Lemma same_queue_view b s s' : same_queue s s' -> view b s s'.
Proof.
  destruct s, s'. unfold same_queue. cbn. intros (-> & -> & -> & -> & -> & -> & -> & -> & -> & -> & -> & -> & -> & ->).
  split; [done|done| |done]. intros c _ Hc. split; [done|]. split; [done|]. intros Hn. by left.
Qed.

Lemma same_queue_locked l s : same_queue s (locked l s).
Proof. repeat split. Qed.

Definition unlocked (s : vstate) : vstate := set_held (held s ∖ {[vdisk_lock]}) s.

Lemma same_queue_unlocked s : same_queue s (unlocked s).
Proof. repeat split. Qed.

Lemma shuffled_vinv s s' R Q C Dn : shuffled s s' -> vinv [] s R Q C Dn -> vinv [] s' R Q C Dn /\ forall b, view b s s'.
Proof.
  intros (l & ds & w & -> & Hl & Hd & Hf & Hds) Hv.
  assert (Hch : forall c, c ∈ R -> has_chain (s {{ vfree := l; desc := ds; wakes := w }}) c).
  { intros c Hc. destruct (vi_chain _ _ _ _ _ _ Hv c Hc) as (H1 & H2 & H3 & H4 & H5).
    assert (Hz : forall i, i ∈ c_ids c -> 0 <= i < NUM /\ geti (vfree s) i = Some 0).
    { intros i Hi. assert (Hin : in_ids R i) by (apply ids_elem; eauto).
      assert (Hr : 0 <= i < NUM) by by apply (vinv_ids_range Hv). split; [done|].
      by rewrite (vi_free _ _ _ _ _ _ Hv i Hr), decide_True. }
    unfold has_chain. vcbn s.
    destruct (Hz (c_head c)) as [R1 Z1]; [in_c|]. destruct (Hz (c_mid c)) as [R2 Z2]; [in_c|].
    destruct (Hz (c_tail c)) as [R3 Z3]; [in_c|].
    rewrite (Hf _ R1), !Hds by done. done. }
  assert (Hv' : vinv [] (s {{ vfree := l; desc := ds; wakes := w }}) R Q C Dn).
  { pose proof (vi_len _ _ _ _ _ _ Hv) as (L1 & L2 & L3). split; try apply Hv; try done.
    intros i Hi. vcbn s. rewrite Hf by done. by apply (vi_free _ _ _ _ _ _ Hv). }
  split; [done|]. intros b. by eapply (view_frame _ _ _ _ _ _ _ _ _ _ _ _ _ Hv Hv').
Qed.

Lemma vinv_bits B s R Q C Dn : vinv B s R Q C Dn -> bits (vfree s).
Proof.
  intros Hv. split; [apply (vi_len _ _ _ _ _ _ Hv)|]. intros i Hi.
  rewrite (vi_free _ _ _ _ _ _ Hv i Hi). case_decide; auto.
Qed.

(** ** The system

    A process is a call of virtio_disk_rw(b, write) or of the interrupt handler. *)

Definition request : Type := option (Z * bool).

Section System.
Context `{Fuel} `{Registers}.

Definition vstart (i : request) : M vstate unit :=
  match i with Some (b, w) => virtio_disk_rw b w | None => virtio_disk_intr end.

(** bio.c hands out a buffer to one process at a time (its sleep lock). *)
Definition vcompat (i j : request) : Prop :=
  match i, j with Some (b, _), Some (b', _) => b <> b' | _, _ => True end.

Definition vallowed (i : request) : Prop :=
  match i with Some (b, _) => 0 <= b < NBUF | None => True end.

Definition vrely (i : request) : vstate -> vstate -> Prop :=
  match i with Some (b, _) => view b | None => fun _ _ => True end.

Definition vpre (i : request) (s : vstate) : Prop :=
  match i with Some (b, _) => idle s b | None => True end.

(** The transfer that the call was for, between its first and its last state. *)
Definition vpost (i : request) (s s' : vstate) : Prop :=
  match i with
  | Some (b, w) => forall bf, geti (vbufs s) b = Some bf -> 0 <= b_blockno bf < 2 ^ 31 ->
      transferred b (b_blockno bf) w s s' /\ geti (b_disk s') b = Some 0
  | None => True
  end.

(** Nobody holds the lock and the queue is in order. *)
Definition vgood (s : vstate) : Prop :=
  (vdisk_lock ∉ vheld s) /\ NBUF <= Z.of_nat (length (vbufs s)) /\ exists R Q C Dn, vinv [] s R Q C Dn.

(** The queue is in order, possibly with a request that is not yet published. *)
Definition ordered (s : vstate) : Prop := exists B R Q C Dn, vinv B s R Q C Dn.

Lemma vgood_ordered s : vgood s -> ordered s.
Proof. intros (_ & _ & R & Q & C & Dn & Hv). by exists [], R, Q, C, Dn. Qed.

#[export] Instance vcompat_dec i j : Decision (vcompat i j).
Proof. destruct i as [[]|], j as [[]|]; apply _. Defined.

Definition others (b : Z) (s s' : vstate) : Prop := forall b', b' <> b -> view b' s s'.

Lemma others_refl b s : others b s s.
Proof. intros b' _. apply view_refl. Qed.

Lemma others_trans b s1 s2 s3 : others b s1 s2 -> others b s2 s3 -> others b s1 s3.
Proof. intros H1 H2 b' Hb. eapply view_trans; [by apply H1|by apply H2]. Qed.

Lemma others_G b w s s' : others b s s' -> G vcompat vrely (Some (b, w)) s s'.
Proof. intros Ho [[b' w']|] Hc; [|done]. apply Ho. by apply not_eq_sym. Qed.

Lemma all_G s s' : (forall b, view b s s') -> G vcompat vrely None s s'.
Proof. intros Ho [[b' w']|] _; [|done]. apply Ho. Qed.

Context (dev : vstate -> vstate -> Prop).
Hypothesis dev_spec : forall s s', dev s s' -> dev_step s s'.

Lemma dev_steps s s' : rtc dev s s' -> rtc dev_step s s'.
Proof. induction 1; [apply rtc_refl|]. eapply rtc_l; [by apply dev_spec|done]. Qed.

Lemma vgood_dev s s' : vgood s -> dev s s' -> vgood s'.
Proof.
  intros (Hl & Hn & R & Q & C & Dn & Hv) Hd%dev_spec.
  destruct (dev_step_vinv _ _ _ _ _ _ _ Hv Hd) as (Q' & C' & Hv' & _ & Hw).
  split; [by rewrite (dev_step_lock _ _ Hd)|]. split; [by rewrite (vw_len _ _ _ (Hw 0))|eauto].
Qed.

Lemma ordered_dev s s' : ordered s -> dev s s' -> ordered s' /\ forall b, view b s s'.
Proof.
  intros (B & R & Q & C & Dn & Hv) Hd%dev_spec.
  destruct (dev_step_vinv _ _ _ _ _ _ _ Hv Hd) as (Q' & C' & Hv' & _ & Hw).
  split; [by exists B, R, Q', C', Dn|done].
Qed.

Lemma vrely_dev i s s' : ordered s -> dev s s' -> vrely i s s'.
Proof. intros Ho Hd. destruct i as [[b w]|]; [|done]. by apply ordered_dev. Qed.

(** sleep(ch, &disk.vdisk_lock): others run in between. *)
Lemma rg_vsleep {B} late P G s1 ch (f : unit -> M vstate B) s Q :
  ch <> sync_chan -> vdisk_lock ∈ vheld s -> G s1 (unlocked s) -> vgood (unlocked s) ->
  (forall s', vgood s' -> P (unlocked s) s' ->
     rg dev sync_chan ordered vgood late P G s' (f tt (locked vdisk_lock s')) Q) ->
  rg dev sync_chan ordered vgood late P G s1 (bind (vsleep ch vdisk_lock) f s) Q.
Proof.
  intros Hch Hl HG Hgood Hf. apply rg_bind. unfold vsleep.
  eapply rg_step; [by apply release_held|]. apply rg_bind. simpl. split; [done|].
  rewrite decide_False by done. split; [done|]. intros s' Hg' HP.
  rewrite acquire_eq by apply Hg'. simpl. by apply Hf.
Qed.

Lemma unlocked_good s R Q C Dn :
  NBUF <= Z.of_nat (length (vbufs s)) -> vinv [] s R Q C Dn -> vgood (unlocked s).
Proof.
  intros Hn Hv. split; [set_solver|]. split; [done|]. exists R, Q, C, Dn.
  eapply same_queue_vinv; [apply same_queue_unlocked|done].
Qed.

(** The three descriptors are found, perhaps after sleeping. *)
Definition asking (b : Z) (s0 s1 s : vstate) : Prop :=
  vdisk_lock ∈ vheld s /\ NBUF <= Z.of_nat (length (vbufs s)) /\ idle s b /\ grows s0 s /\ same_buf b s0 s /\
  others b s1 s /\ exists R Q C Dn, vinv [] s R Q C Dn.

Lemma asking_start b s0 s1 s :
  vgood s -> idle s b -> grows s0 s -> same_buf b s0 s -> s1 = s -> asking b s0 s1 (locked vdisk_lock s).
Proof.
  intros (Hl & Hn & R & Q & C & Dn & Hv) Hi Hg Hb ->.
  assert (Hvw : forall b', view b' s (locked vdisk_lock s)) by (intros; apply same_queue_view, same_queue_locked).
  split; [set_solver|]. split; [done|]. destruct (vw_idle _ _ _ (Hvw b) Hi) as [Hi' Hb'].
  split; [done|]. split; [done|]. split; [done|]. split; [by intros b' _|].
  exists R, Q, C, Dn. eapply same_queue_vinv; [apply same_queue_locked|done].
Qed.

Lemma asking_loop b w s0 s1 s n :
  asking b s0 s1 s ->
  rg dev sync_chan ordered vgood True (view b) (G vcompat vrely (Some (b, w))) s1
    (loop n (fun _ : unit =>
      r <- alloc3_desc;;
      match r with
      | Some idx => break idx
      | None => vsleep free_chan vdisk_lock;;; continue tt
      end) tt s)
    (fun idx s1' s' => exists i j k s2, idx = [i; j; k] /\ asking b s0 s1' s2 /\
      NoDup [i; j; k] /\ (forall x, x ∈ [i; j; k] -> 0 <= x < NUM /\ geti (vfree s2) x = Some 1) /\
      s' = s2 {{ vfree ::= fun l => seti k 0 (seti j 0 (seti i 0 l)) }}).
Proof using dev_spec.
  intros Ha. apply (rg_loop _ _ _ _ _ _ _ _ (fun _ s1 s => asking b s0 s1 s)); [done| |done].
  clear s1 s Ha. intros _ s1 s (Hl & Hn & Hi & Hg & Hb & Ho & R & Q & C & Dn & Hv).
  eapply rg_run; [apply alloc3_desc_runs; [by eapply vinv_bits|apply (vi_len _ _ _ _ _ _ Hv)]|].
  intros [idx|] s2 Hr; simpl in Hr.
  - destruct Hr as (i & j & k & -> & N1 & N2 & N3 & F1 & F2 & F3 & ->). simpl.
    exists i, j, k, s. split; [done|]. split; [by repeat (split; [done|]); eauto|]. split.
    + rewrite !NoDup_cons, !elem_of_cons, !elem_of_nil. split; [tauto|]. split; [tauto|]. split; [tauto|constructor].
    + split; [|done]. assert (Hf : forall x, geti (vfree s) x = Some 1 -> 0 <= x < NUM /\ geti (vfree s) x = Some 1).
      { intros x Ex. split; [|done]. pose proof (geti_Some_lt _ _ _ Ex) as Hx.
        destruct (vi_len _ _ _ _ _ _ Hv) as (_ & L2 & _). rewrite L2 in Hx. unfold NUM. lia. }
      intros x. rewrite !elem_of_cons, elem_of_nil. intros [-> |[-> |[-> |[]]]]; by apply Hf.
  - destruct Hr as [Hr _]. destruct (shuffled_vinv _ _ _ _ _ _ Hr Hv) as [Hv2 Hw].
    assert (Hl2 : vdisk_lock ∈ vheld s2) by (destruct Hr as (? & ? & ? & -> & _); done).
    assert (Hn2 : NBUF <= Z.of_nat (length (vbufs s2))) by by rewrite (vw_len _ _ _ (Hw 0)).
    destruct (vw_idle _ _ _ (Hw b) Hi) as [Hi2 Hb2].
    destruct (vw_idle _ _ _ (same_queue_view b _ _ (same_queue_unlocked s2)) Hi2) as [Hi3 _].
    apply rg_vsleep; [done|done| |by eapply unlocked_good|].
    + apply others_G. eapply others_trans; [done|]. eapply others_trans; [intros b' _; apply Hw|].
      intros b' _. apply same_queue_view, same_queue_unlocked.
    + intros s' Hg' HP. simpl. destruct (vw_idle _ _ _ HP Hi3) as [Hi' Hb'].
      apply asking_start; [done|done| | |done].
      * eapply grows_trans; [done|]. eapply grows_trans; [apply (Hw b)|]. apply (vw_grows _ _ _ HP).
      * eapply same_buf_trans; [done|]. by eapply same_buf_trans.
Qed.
= = = = = = =
• Work to complete: Copy out every line above where "vcbn" is present.

• Output for this task:
    unfold has_chain. vcbn s.
    intros i Hi. vcbn s. rewrite Hf by done. by apply (vi_free _ _ _ _ _ _ Hv). }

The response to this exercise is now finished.